(** * Poker hand classifier and Monte Carlo tree search

    A shallow embedding of [10_poker_AI_GPT.py] (cards, deck, hand
    classifier, game state, search tree, MCTS) and of the hand classifier of
    [6_poker_holdem_final.py], which also reports the top rank of the hand.

    Python objects that are never mutated after construction (cards, hands,
    game states) are values.  The objects that are mutated and shared (the
    nodes of the search tree, the global random generator) live in a
    [World] that every effectful function threads. *)

From Stdlib Require Import ZArith Lia Reals Lra String.
From stdpp Require Import base list sorting.
(** * Group chat message routes: a shallow embedding of [src/routes/api/messages.js]

    The file embeds the five Express handlers of the message router together
    with the part of Mongoose and Express they rely on, and states the
    properties of the message service over that embedding.

    Conventions of the embedding.
    - A handler body is a computation in a state-and-exception monad [M]: the
      state is the document store plus the Express response object, the
      exception is the JavaScript error that was thrown.
    - The two GET handlers are written in the source without the [async]
      keyword although their bodies use [await]; they are embedded with the
      same [await] semantics as the three [async] handlers.
    - [ensureAuthenticated] lives in [../auth/github-auth], which is not part
      of the sources at hand: a [Request] is a request that passed it, so
      [req.user] is defined and carries a [username].
    - The request body is JSON with a string [content], as the client sends it. *)

From Stdlib Require Import String Ascii List ZArith Bool Lia Sorted Permutation.
Import ListNotations.
Local Open Scope Z_scope.
Local Open Scope list_scope.

(** ** Object ids *)

(** An ObjectId is kept in its textual form, 24 lower-case hexadecimal digits. *)
Definition ObjectId := string.

Definition is_hex_digit (c : ascii) : bool :=
  let n := nat_of_ascii c in
  ((48 <=? n)%nat && (n <=? 57)%nat)
  || ((97 <=? n)%nat && (n <=? 102)%nat)
  || ((65 <=? n)%nat && (n <=? 70)%nat).

Definition lower_hex (c : ascii) : ascii :=
  let n := nat_of_ascii c in
  if ((65 <=? n)%nat && (n <=? 70)%nat) then ascii_of_nat (n + 32) else c.

(** Mongoose's cast of a route parameter to an ObjectId: the string has to be
    24 hexadecimal digits; anything else is a cast failure. *)
Definition castObjectId (s : string) : option ObjectId :=
  let cs := list_ascii_of_string s in
  if ((List.length cs =? 24)%nat && forallb is_hex_digit cs)
  then Some (string_of_list_ascii (map lower_hex cs))
  else None.

(** ** Documents *)

(** [models/User.js]: [username] and [displayName], both required strings. *)
Record User := mkUser {
  u_id : ObjectId;
  username : string;
  displayName : string
}.

(** Modelled from the spec: the Group model ([models/Group.js]) is not among
    the sources; section 3 of the specification gives a group an identifier,
    a name, an admin identifier, a set of member identifiers and a set of
    invitee identifiers.  The field names [adminId], [members], [invitees]
    are the ones the route and the client code read. *)
Record Group := mkGroup {
  g_id : ObjectId;
  name : string;
  adminId : ObjectId;
  members : list ObjectId;
  invitees : list ObjectId
}.

(** Modelled from the spec: the Message model ([models/Message.js]) is not
    among the sources; section 3 gives a message an identifier, a group
    identifier, a sender identifier, a text content, a sent timestamp set at
    creation and an edited flag.  The field names are the ones the route
    uses ([groupId], [senderId], [content], [dateSent], [edited]).  A message
    saved without a sender has the field absent: [senderId = None]. *)
Record Message := mkMessage {
  m_id : ObjectId;
  groupId : ObjectId;
  senderId : option ObjectId;
  content : string;
  dateSent : Z;
  edited : bool
}.

(** What the Message schema declares [required]; the schema file is not among
    the sources, so the handlers are parametric in it. *)
Record MessageSchema := mkSchema {
  senderId_required : bool;
  content_required : bool
}.

(** Modelled from the spec: the Message schema as section 4.2 words it,
    "Requires non-empty content"; nothing is said to be required of the
    sender field. *)
Definition spec_schema : MessageSchema :=
  {| senderId_required := false; content_required := true |}.

Record Store := mkStore {
  users : list User;
  groups : list Group;
  messages : list Message
}.

(** ** JavaScript values and errors *)

(** An unexecuted Mongoose query object. *)
Inductive Query :=
| QUserFindOne (uname : string).

Inductive Value :=
| VUndefined
| VNull
| VString (s : string)
| VObjectId (o : ObjectId)
| VQuery (q : Query)
| VUser (u : User)
| VGroup (g : Group)
| VRes.                          (* the Express response object *)

Inductive JsError :=
| TypeError (prop : string)          (* Cannot read properties of undefined (reading 'prop') *)
| ReferenceError (ident : string)    (* ident is not defined *)
| CastError (path : string)          (* Mongoose: cast to ObjectId failed for path *)
| ValidationError (paths : list string) (* Mongoose: validation failed for paths *)
| MongoError (code : Z).             (* driver error, 11000 is a duplicate key *)

(** ** The response object *)

Inductive Payload :=
| NoData                             (* {success: true} *)
| DataMessage (m : option Message)   (* {success: true, data: m}, None is null *)
| DataMessages (ms : list Message).  (* {success: true, data: [..]} *)

Inductive Body :=
| Success (d : Payload)
| Failure (e : JsError).             (* {success: false, error: e} *)

Record Res := mkRes {
  statusCode : Z;
  sentBody : option Body
}.

(** A fresh response has status 200 and nothing sent. *)
Definition fresh_res : Res := {| statusCode := 200; sentBody := None |}.

(** ** The monad of handler bodies *)

Record World := mkWorld {
  store : Store;
  res : Res
}.

Definition M (A : Type) : Type := World -> World * (JsError + A).

Definition ret {A} (a : A) : M A := fun w => (w, inr a).

Definition bind {A B} (c : M A) (k : A -> M B) : M B :=
  fun w => match c w with
           | (w', inl e) => (w', inl e)
           | (w', inr a) => k a w'
           end.

Definition throw {A} (e : JsError) : M A := fun w => (w, inl e).

(** [try { body } catch (err) { handler err }] *)
Definition try_catch (body : M unit) (handler : JsError -> M unit) : M unit :=
  fun w => match body w with
           | (w', inl e) => handler e w'
           | (w', inr tt) => (w', inr tt)
           end.

Definition get_store : M Store := fun w => (w, inr (store w)).

Definition put_messages (ms : list Message) : M unit :=
  fun w => ({| store := {| users := users (store w);
                           groups := groups (store w);
                           messages := ms |};
               res := res w |}, inr tt).

Declare Scope js_scope.
Delimit Scope js_scope with js.
Notation "x <- c ;; k" := (bind c (fun x => k))
  (at level 100, c at next level, right associativity) : js_scope.
Notation "c ;;; k" := (bind c (fun _ => k))
  (at level 100, right associativity) : js_scope.
Local Open Scope js_scope.

(** ** Property access *)

(** The data properties the source reads.  A Query object has no [_id], the
    response object has no [res]: reading them gives [undefined]. *)
Definition own_property (v : Value) (p : string) : Value :=
  match v with
  | VUser u => if String.eqb p "_id" then VObjectId (u_id u)
               else if String.eqb p "username" then VString (username u)
               else if String.eqb p "displayName" then VString (displayName u)
               else VUndefined
  | VGroup g => if String.eqb p "_id" then VObjectId (g_id g)
                else if String.eqb p "adminId" then VObjectId (adminId g)
                else if String.eqb p "name" then VString (name g)
                else VUndefined
  | _ => VUndefined
  end.

(** [v.p]: a TypeError on [undefined] and [null]. *)
Definition get_prop (v : Value) (p : string) : M Value :=
  match v with
  | VUndefined | VNull => throw (TypeError p)
  | _ => ret (own_property v p)
  end.

(** [a === b]: primitives by value, objects by identity; two ObjectId objects
    read from two different documents are different objects. *)
Definition strict_eq (a b : Value) : bool :=
  match a, b with
  | VUndefined, VUndefined => true
  | VNull, VNull => true
  | VString s, VString t => String.eqb s t
  | VRes, VRes => true
  | _, _ => false
  end.

(** ** Mongoose *)

(** A filter entry after casting: [undefined] and [null] are not cast and are
    sent as null, which matches an absent field. *)
Inductive Cond :=
| IsNull
| Equals (o : ObjectId).

Definition cast_cond (path : string) (v : Value) : M Cond :=
  match v with
  | VUndefined | VNull => ret IsNull
  | VString s => match castObjectId s with
                 | Some o => ret (Equals o)
                 | None => throw (CastError path)
                 end
  | VObjectId o => ret (Equals o)
  | _ => throw (CastError path)
  end.

(** An optional filter key: [None] is a key that the filter does not have. *)
Definition cast_opt (path : string) (v : option Value) : M (option Cond) :=
  match v with
  | None => ret None
  | Some v => c <- cast_cond path v ;; ret (Some c)
  end.

Definition holds_id (c : Cond) (o : ObjectId) : bool :=
  match c with
  | IsNull => false
  | Equals o' => String.eqb o' o
  end.

Definition holds_opt_id (c : Cond) (o : option ObjectId) : bool :=
  match c, o with
  | IsNull, None => true
  | Equals o', Some o => String.eqb o' o
  | _, _ => false
  end.

Definition holds_in (c : Cond) (os : list ObjectId) : bool :=
  match c with
  | IsNull => false
  | Equals o' => existsb (String.eqb o') os
  end.

Definition opt_holds {A} (h : Cond -> A -> bool) (c : option Cond) (a : A) : bool :=
  match c with
  | None => true
  | Some c => h c a
  end.

(** [User.findOne({username})] only builds a query; [await] runs it. *)
Definition User_findOne (uname : string) : Value := VQuery (QUserFindOne uname).

Definition exec_query (q : Query) : M Value :=
  match q with
  | QUserFindOne uname =>
      st <- get_store ;;
      ret (match find (fun u => String.eqb (username u) uname) (users st) with
           | Some u => VUser u
           | None => VNull
           end)
  end.

(** [await v]: a query is executed, any other value is returned as it is. *)
Definition await (v : Value) : M Value :=
  match v with
  | VQuery q => exec_query q
  | _ => ret v
  end.

(** [Group.find({_id, members})] and [Group.findOne({_id, members})]. *)
Definition group_matches (cid cmem : Cond) (g : Group) : bool :=
  holds_id cid (g_id g) && holds_in cmem (members g).

Definition Group_find (id mem : Value) : M (list Group) :=
  cid <- cast_cond "_id" id ;;
  cmem <- cast_cond "members" mem ;;
  st <- get_store ;;
  ret (filter (group_matches cid cmem) (groups st)).

Definition Group_findOne (id mem : Value) : M (option Group) :=
  cid <- cast_cond "_id" id ;;
  cmem <- cast_cond "members" mem ;;
  st <- get_store ;;
  ret (find (group_matches cid cmem) (groups st)).

(** Message filters.  [f_messageId] is the key [messageId] of the filter in
    the fetch-one handler: it names no path of the schema and no stored
    document has such a field, so only a null value matches it. *)
Record MessageFilter := mkFilter {
  f_id : option Value;
  f_groupId : option Value;
  f_senderId : option Value;
  f_messageId : option Value
}.

Record MessageCond := mkCond {
  c_id : option Cond;
  c_groupId : option Cond;
  c_senderId : option Cond;
  c_messageId : option Value
}.

Definition cast_filter (f : MessageFilter) : M MessageCond :=
  cid <- cast_opt "_id" (f_id f) ;;
  cg <- cast_opt "groupId" (f_groupId f) ;;
  cs <- cast_opt "senderId" (f_senderId f) ;;
  ret {| c_id := cid; c_groupId := cg; c_senderId := cs;
         c_messageId := f_messageId f |}.

Definition no_such_field (v : option Value) : bool :=
  match v with
  | None | Some VUndefined | Some VNull => true
  | Some _ => false
  end.

Definition message_matches (c : MessageCond) (m : Message) : bool :=
  opt_holds holds_id (c_id c) (m_id m)
  && opt_holds holds_id (c_groupId c) (groupId m)
  && opt_holds holds_opt_id (c_senderId c) (senderId m)
  && no_such_field (c_messageId c).

(** [.sort({dateSent: 1})]: a stable ascending sort on [dateSent]. *)
Fixpoint insert_by_date (m : Message) (l : list Message) : list Message :=
  match l with
  | [] => [m]
  | x :: r => if dateSent m <? dateSent x then m :: x :: r
              else x :: insert_by_date m r
  end.

Definition sort_by_date (l : list Message) : list Message :=
  fold_right insert_by_date [] l.

Definition Message_find_sorted (f : MessageFilter) : M (list Message) :=
  c <- cast_filter f ;;
  st <- get_store ;;
  ret (sort_by_date (filter (message_matches c) (messages st))).

(** Sorting leaves the first element of a [findOne] to be the least by date. *)
Definition Message_findOne_sorted (f : MessageFilter) : M (option Message) :=
  c <- cast_filter f ;;
  st <- get_store ;;
  ret (hd_error (sort_by_date (filter (message_matches c) (messages st)))).

(** [findOneAndDelete]: removes the first match and returns it, or null. *)
Fixpoint remove_first (p : Message -> bool) (l : list Message) : list Message :=
  match l with
  | [] => []
  | x :: r => if p x then r else x :: remove_first p r
  end.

================================

▸ WHAT TO PRODUCE: Every line above that carries the string "shallow" should be copied.

▸ RESULT:
    A shallow embedding of [10_poker_AI_GPT.py] (cards, deck, hand
(** * Group chat message routes: a shallow embedding of [src/routes/api/messages.js]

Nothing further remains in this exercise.